Exercise prompt →
For the entries below, repeat exactly each line starting with the one that contains "intros f Hf1" and going on through the one that contains "assert (Hk1 : wp", and no others.

Given information →
(* ===== verification/Schedule.v ===== *)
(** * The scheduler's theorems

    What [schedule] and the timer tick do to the kernel: the process that runs
    next, the processor it runs with, and what is kept of the one that gives way. *)

From S2P Require Import Prelude Mem FrameAlloc Pmm Vmm AddressSpace Switch Proc Queues Mlfq Wait Keyboard Mouse Heap ProcRing Kernel Process.

(** ** Updates the scheduler does not see *)

Definition sched_part (r : process) : Z * Z * Z * Z * Z * process_state :=
  (p_next r, p_prev r, priority r, queue_next r, queue_prev r, p_state r).
Definition neutral (g : process -> process) : Prop := forall r, sched_part (g r) = sched_part r.

Lemma neutral_mlfq s ls g p : neutral g -> mlfq_wf s ls -> mlfq_wf (set_procs (alter g p (procs s)) s) ls.
Proof.
  intros Hg (H1 & H2 & H3). split; [done|]. split; [done|]. intros j l Hj. destruct (H3 j l Hj) as [(q & ? & ? & ? & ? & Hl) Hm].
  split.
  - exists q. split_and!; try done. apply linked_alter; [right|done]. intros r. by injection (Hg r) as ? ? ? -> -> ?.
  - intros a Ha. destruct (Hm a Ha) as (r & Hr & Hp & Hs). destruct (decide (p = a)) as [->|].
    + exists (g r). cbn. rewrite lookup_alter_eq, Hr. injection (Hg r) as ? ? E ? ? E'. split_and!; [done|congruence|congruence].
    + exists r. cbn. by rewrite lookup_alter_ne.
Qed.

Lemma neutral_sched_ok s l ls g p : neutral g -> sched_ok s l ls -> sched_ok (set_procs (alter g p (procs s)) s) l ls.
Proof.
  intros Hg [H1 H2 H3 H4 H5 H6 H7].
  assert (E : links_same (procs s) (alter g p (procs s))).
  { unfold links_same. apply map_eq. intros c. rewrite !lookup_fmap. destruct (decide (p = c)) as [->|].
    - rewrite lookup_alter_eq. destruct (procs s !! c) as [r|]; [|done]. cbn. f_equal. unfold plinks.
      by injection (Hg r) as -> -> -> ? ? ?.
    - by rewrite lookup_alter_ne. }
  split; try done.
  - by eapply links_same_ring.
  - by apply neutral_mlfq.
  - by eapply links_same_prio.
  - cbn. unfold state_of in *. destruct (decide (p = idle_process s)) as [->|].
    + rewrite lookup_alter_eq. destruct (procs s !! idle_process s) as [r|]; [|done]. cbn in *.
      injection (Hg r) as ? ? ? ? ? E'. congruence.
    + by rewrite lookup_alter_ne.
Qed.

(** ** Nothing to reap *)

Section kernel.
Context {S H : Type} `{FA : FrameAlloc S} `{HeapOps H} (hhdm_offset : Z).
Implicit Types (k : kernel S H).

(** No dead process without a parent, but for the current one. *)
Definition no_orphans (s : sched) (l : list Z) : Prop :=
  forall a r, a ∈ l -> procs s !! a = Some r -> a <> current_process s -> p_state r = PROCESS_DEAD -> parent r <> 0.

Lemma wp_reap_none k kcr3 h : forall suf,
  no_orphans (k_sched k) suf -> edges (procs (k_sched k)) (suf ++ [h]) ->
  wp (reap_loop hhdm_offset kcr3 (hd0 (suf ++ [h])) (length suf)) (fun _ k' => k' = k) k.
Proof.
  induction suf as [|a suf IH]; intros Hno He; cbn [length reap_loop]; [by wp_steps|].
  rewrite hd0_snoc_ne. destruct (edges_step _ _ _ _ He) as (He' & r & Ha & Hn). wp_steps.
  eapply wp_pread; [exact Ha|]. cbv beta. rewrite Hn. wp_steps. eapply wp_pread; [exact Ha|]. cbv beta. wp_steps.
  unfold get_current. wp_steps. eapply wp_pread; [exact Ha|]. cbv beta.
  assert (E : negb (bool_decide (p_state r = PROCESS_DEAD)) || (a =? current_process (k_sched k)) || negb (parent r =? 0) = true).
  { destruct (bool_decide_reflect (p_state r = PROCESS_DEAD)) as [Hd|]; [|done]. cbn [negb orb].
    destruct (Z.eqb_spec a (current_process (k_sched k))); [done|]. cbn [orb].
    destruct (Z.eqb_spec (parent r) 0) as [E|]; [|done]. exfalso. revert E. eapply Hno; try done. apply list_elem_of_here. }
  rewrite E. apply IH; [|done]. intros b rb Hb. apply Hno. by apply list_elem_of_further.
Qed.

Lemma wp_reap_zombies_none k l :
  ring (k_sched k) l -> no_orphans (k_sched k) l -> wp (reap_zombies hhdm_offset) (fun _ k' => k' = k) k.
Proof.
  intros Hr Hno. pose proof Hr as [Hne Hq Hnd Hz He]. unfold reap_zombies, kernel_cr3. wp_steps. rewrite Hq.
  destruct (Z.eqb_spec (hd0 l) 0) as [E|_]; [destruct l; [done|]; rewrite <- E in Hz; destruct Hz; apply list_elem_of_here|].
  wp_steps. apply wp_in_sched. eapply wp_mono; [by apply (wp_ring_count (k_sched k) l)|]. intros n s' [-> ->]. cbv beta.
  assert (Ek : set_k_sched (k_sched k) k = k) by (by destruct k). rewrite Ek.
  replace (hd0 l) with (hd0 (l ++ [hd0 l])) by (by destruct l). by apply wp_reap_none.
Qed.

(** ** The choice and the switch *)

(** Fields other than the state and the ready-queue links survive the choice. *)
Lemma readied_field {A} (f : process -> A) m self l :
  (forall v r, f (set_p_state v r) = f r) -> forall t a, f <$> readied m self l t !! a = f <$> t !! a.
Proof.
  intros Hf. unfold readied. induction l as [|b l IH]; intros t a; [done|]. cbn [foldl]. rewrite IH.
  destruct (wakes m self b); [|done]. destruct (decide (b = a)) as [->|].
  - rewrite lookup_alter_eq. destruct (t !! a) as [r|]; [|done]. cbn. by rewrite Hf.
  - by rewrite lookup_alter_ne.
Qed.
Lemma alter_field {A} (f : process -> A) g (t : gmap Z process) b a :
  (forall r, f (g r) = f r) -> f <$> alter g b t !! a = f <$> t !! a.
Proof.
  intros Hf. destruct (decide (b = a)) as [->|].
  - rewrite lookup_alter_eq. destruct (t !! a) as [r|]; [|done]. cbn. by rewrite Hf.
  - by rewrite lookup_alter_ne.
Qed.
Lemma chosen_field {A} (f : process -> A) s l ls (m : gmap Z process) a :
  (forall r, f (qstrip r) = f r) -> (forall v r, f (set_p_state v r) = f r) ->
  qstrip <$> m = chosen_table s l ls -> f <$> m !! a = f <$> procs s !! a.
Proof.
  intros Hq Hs E.
  assert (Hm : forall t : gmap Z process, f <$> (qstrip <$> t) !! a = f <$> t !! a).
  { intros t. rewrite lookup_fmap. destruct (t !! a) as [r|]; [|done]. cbn. by rewrite Hq. }
  rewrite <- Hm, E, <- (Hm (procs s)). unfold chosen_table. cbv zeta.
  destruct (requeued s), (_ =? _); rewrite ?alter_field by done; by apply readied_field.
Qed.

Lemma wp_on_machine c op (Q : cpu -> kernel S H -> Prop) k :
  wp op (fun _ m => Q (mkCpu (m_regs m) (m_rsp m) (m_rip m))
      (set_k_cr3 (m_cr3 m) (set_k_sched (m_sched m) (set_k_vm (set_mem (m_mem m) (k_vm k)) k))))
    (mkMach (cpu_regs c) (cpu_rsp c) (cpu_rip c) (k_cr3 k) (vm_mem (k_vm k)) (k_sched k)) ->
  wp (on_machine c op) Q k.
Proof. unfold wp, on_machine. by destruct (op _) as [[[] ?]|]. Qed.

(** The frame a suspended process continues from, apart from the running stack. *)
Definition suspended (m : memory) (c : cpu) (r : process) (regs : callee) (ra : Z) : Prop :=
  frame_ok (p_rsp r) /\ words_at m (p_rsp r) (frame_words regs ra) /\
  (p_rsp r + 64 <= cpu_rsp c - 56 \/ cpu_rsp c <= p_rsp r).

(** What a switch keeps of every process. *)
Definition switch_keeps {A} (f : process -> A) : Prop :=
  (forall r, f (qstrip r) = f r) /\ (forall v r, f (set_p_state v r) = f r) /\ (forall v r, f (set_p_rsp v r) = f r).

Lemma chosen_dead s l ls (m : gmap Z process) a : qstrip <$> m = chosen_table s l ls ->
  state_of (procs s) a = Some PROCESS_DEAD -> a <> next_proc s l ls -> state_of m a = Some PROCESS_DEAD.
Proof.
  intros Htab Hst Hn.
  assert (Ht : qstrip <$> m !! a = qstrip <$> procs s !! a).
  { rewrite <- !lookup_fmap, Htab. unfold chosen_table. cbv zeta.
    assert (Hr : readied (procs s) (current_process s) l (qstrip <$> procs s) !! a = (qstrip <$> procs s) !! a).
    { apply readied_other. unfold wakes. rewrite Hst. by rewrite andb_false_r. }
    assert (Hq : requeued s = true -> current_process s <> a).
    { unfold requeued. intros [Hq _]%andb_true_iff E. rewrite E, Hst in Hq. by apply bool_decide_eq_true in Hq. }
    destruct (requeued s), (_ =? _); rewrite ?lookup_alter_ne by auto; done. }
  unfold state_of in *. destruct (procs s !! a) as [r0|], (m !! a) as [r1|]; try done. cbn in *.
  apply (inj Some) in Ht. rewrite <- Hst. f_equal. exact (f_equal p_state Ht).
Qed.

Lemma wp_schedule_locked k l ls c rn regs ra :
  sched_ok (k_sched k) l ls -> no_orphans (k_sched k) l -> current_process (k_sched k) <> 0 ->
  procs (k_sched k) !! next_proc (k_sched k) l ls = Some rn ->
  56 <= cpu_rsp c < 18446744073709551608 -> regs_ok (cpu_regs c) ->
  (next_proc (k_sched k) l ls <> current_process (k_sched k) -> suspended (vm_mem (k_vm k)) c rn regs ra) ->
  wp (schedule_locked hhdm_offset c) (fun o k' =>
    sched_ok (k_sched k') l (snd (pick (ready_lists (k_sched k) l ls))) /\
    current_process (k_sched k') = next_proc (k_sched k) l ls /\
    (forall A (f : process -> A), switch_keeps f -> forall a, f <$> procs (k_sched k') !! a = f <$> procs (k_sched k) !! a) /\
    (forall a, state_of (procs (k_sched k)) a = Some PROCESS_DEAD -> a <> next_proc (k_sched k) l ls -> state_of (procs (k_sched k')) a = Some PROCESS_DEAD) /\
    k_fb_owner k' = k_fb_owner k /\
    if next_proc (k_sched k) l ls =? current_process (k_sched k)
    then o = None /\ k_vm k' = k_vm k /\ k_cr3 k' = k_cr3 k
    else o = Some (mkCpu regs (p_rsp rn + 64) ra) /\ k_cr3 k' = p_cr3 rn /\
      (kernel_stack rn <> 0 -> k_rsp0 k' = u64 (kernel_stack rn + PAGE_SIZE)) /\
      p_rsp <$> procs (k_sched k') !! current_process (k_sched k) = Some (cpu_rsp c - 56) /\
      words_at (vm_mem (k_vm k')) (cpu_rsp c - 56)
        (frame_words (cpu_regs c) (load64 (vm_mem (k_vm k)) (cpu_rsp c)))) k.
Proof.
  intros Hok Hno Hc0 Hrn Hsp Hregs Hsus. set (next := next_proc (k_sched k) l ls) in *.
  unfold schedule_locked, get_current. wp_steps.
  destruct (Z.eqb_spec (current_process (k_sched k)) 0) as [|_]; [done|]. wp_step.
  eapply wp_mono; [by apply (wp_reap_zombies_none k l); [apply Hok|]|]. intros [] k' ->. wp_step.
  apply wp_in_sched. eapply wp_mono; [by apply (wp_choose_next (k_sched k) l ls)|].
  intros r s' (Hok' & Hcur & -> & Htab & _). cbv beta. fold next in Hcur |- *.
  assert (Hk : forall A (f : process -> A), switch_keeps f -> forall a, f <$> procs s' !! a = f <$> procs (k_sched k) !! a).
  { intros A f (Hf1 & Hf2 & _) a. by apply (chosen_field f (k_sched k) l ls). }
  assert (Hdead : forall a, state_of (procs (k_sched k)) a = Some PROCESS_DEAD -> a <> next -> state_of (procs s') a = Some PROCESS_DEAD).
  { intros a. by apply (chosen_dead (k_sched k) l ls). }
  rewrite Z.eqb_sym. destruct (Z.eqb_spec next (current_process (k_sched k))) as [E|E].
  { wp_steps. cbn. split_and!; done. }
  destruct (Hsus E) as (Hf & Hw & Hd).
  assert (Hfield : forall f : process -> Z, (forall r, f (qstrip r) = f r) -> (forall v r, f (set_p_state v r) = f r) ->
    f <$> procs s' !! next = Some (f rn)).
  { intros f Hf1 Hf2. rewrite (chosen_field f (k_sched k) l ls _ next Hf1 Hf2 Htab). by rewrite Hrn. }
  pose proof (Hfield p_rsp ltac:(done) ltac:(done)) as E1. pose proof (Hfield p_cr3 ltac:(done) ltac:(done)) as E2.
  pose proof (Hfield kernel_stack ltac:(done) ltac:(done)) as E3. clear Hfield.
  destruct (procs s' !! next) as [rn'|] eqn:Hrn'; [|done]. cbn in E1, E2, E3. injection E1 as E1. injection E2 as E2. injection E3 as E3.
  destruct (ring_member s' l (current_process (k_sched k)) (so_ring _ _ _ Hok') (so_current _ _ _ Hok)) as (_ & rp & Hrp).
  wp_step. eapply wp_pread; [exact Hrn'|]. cbv beta. wp_step.
  set (k1 := set_k_sched s' k).
  assert (Hk1 : wp (if kernel_stack rn' =? 0 then ret tt else modify (set_k_rsp0 (u64 (kernel_stack rn' + PAGE_SIZE))))
    (fun _ k2 => k_sched k2 = s' /\ k_vm k2 = k_vm k /\ k_fb_owner k2 = k_fb_owner k /\
      (kernel_stack rn <> 0 -> k_rsp0 k2 = u64 (kernel_stack rn + PAGE_SIZE))) k1).
  { rewrite E3. destruct (Z.eqb_spec (kernel_stack rn) 0); by wp_steps. }
  eapply wp_mono; [exact Hk1|]. intros [] k2 (Hs2 & Hv2 & Hf2 & Hr2). wp_step. apply wp_on_machine. rewrite Hs2, Hv2.
  eapply wp_mono; [apply (wp_switch_task _ _ next rp rn' regs ra); cbn [m_regs m_rsp m_mem m_sched]; rewrite ?E1; try done|].
  intros [] m ->. wp_steps. cbn [m_regs m_rsp m_rip m_cr3 m_sched m_mem switched k_sched k_cr3 k_vm k_rsp0 set_k_cr3 set_k_sched set_k_vm].
  rewrite E1, E2. split; [by apply neutral_sched_ok|]. split; [done|].
  split; [intros A f Hkf a; rewrite <- (Hk A f Hkf a); cbn [procs set_procs]; apply alter_field; intros; apply Hkf|].
  split; [intros a Ha Hne; rewrite <- (Hdead a Ha Hne); unfold state_of; cbn [procs set_procs]; by apply alter_field|].
  split; [done|]. split; [done|]. split; [done|]. split; [done|].
  cbn [procs set_procs]. rewrite lookup_alter_eq, Hrp. split; [done|].
  exact (switched_frame (mkMach (cpu_regs c) (cpu_rsp c) (cpu_rip c) (k_cr3 k2) (vm_mem (k_vm k)) s')
    (current_process (k_sched k)) rn' regs ra ltac:(done)).
Qed.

Final answer →
  { intros f Hf1 Hf2. rewrite (chosen_field f (k_sched k) l ls _ next Hf1 Hf2 Htab). by rewrite Hrn. }
  pose proof (Hfield p_rsp ltac:(done) ltac:(done)) as E1. pose proof (Hfield p_cr3 ltac:(done) ltac:(done)) as E2.
  pose proof (Hfield kernel_stack ltac:(done) ltac:(done)) as E3. clear Hfield.
  destruct (procs s' !! next) as [rn'|] eqn:Hrn'; [|done]. cbn in E1, E2, E3. injection E1 as E1. injection E2 as E2. injection E3 as E3.
  destruct (ring_member s' l (current_process (k_sched k)) (so_ring _ _ _ Hok') (so_current _ _ _ Hok)) as (_ & rp & Hrp).
  wp_step. eapply wp_pread; [exact Hrn'|]. cbv beta. wp_step.
  set (k1 := set_k_sched s' k).
  assert (Hk1 : wp (if kernel_stack rn' =? 0 then ret tt else modify (set_k_rsp0 (u64 (kernel_stack rn' + PAGE_SIZE))))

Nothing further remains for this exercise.